- **Exercise data**:
(** A non-admin caller passes the scope check exactly when every requested
    dimension is granted by its claims; an admin always passes, and a request that
    names no scope is never refused. *)
Theorem require_scope_access_spec caller tenant environment :
  require_scope_access caller tenant environment = Ok tt ↔
    caller_is_admin caller = true
    ∨ (∀ t, tenant = Some t →
         scope_granted (get_or_none (tp_claims caller) "tenant") (get_or_none (tp_claims caller) "tenants") t)
      ∧ (∀ e, environment = Some e →
         scope_granted (get_or_none (tp_claims caller) "environment")
           (get_or_none (tp_claims caller) "environments") e).
Proof.
  unfold require_scope_access. destruct (caller_is_admin caller); [by split; auto|].
  rewrite <-(check_scope_ok "tenant"), <-(check_scope_ok "environment").
  destruct (check_scope "tenant" _ _ _) as [[]|e]; split; naive_solver.
Qed.

(** A caller whose token claims no scope at all reaches every scope. *)
Example unclaimed_caller_reaches_every_scope tenant environment :
  require_scope_access (mk_principal "mallory" None "pat" [("sub", VStr "mallory")]) tenant environment = Ok tt.
Proof. by destruct tenant, environment. Qed.

(** A string where the list of tenants is expected is searched for substrings. *)
Example tenants_claim_substring :
  require_scope_access (mk_principal "bob" None "jwt" [("tenants", VStr "acme-prod")]) (Some "acme") None = Ok tt.
Proof. vm_compute. reflexivity. Qed.

(** ** Paging *)

Lemma limit_offset_pages {A} (l : list A) (ps : Z) (n : nat) :
  1 ≤ ps →
  (seqZ 1 (Z.of_nat n) ≫= λ p, limit_offset ps ((p - 1) * ps) l) = take (n * Z.to_nat ps) l.
Proof.
  intros Hps. induction n as [|n IH]; [done|].
  rewrite seqZ_S, bind_app, IH. simpl. rewrite app_nil_r.
  unfold limit_offset. replace (Z.to_nat ((1 + Z.of_nat n - 1) * ps)) with (n * Z.to_nat ps)%nat by lia.
  replace (Z.to_nat ps + n * Z.to_nat ps)%nat with (n * Z.to_nat ps + Z.to_nat ps)%nat by lia.
  by rewrite take_take_drop.
Qed.

Lemma bind_ext_in {A B} (f g : A → list B) l : (∀ x, x ∈ l → f x = g x) → l ≫= f = l ≫= g.
Proof.
  intros Hfg. induction l as [|x l IH]; [done|]. rewrite !bind_cons, Hfg by left. f_equal.
  apply IH. intros. apply Hfg. by right.
Qed.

- **Exercise requirements**:
Write out exactly the lines that run from the one containing "intros Hps. induction" to the end of the records, both end lines included.

- **Task result**:
  intros Hps. induction n as [|n IH]; [done|].
  rewrite seqZ_S, bind_app, IH. simpl. rewrite app_nil_r.
  unfold limit_offset. replace (Z.to_nat ((1 + Z.of_nat n - 1) * ps)) with (n * Z.to_nat ps)%nat by lia.
  replace (Z.to_nat ps + n * Z.to_nat ps)%nat with (n * Z.to_nat ps + Z.to_nat ps)%nat by lia.
  by rewrite take_take_drop.
Qed.

Lemma bind_ext_in {A B} (f g : A → list B) l : (∀ x, x ∈ l → f x = g x) → l ≫= f = l ≫= g.
Proof.
  intros Hfg. induction l as [|x l IH]; [done|]. rewrite !bind_cons, Hfg by left. f_equal.
  apply IH. intros. apply Hfg. by right.
Qed.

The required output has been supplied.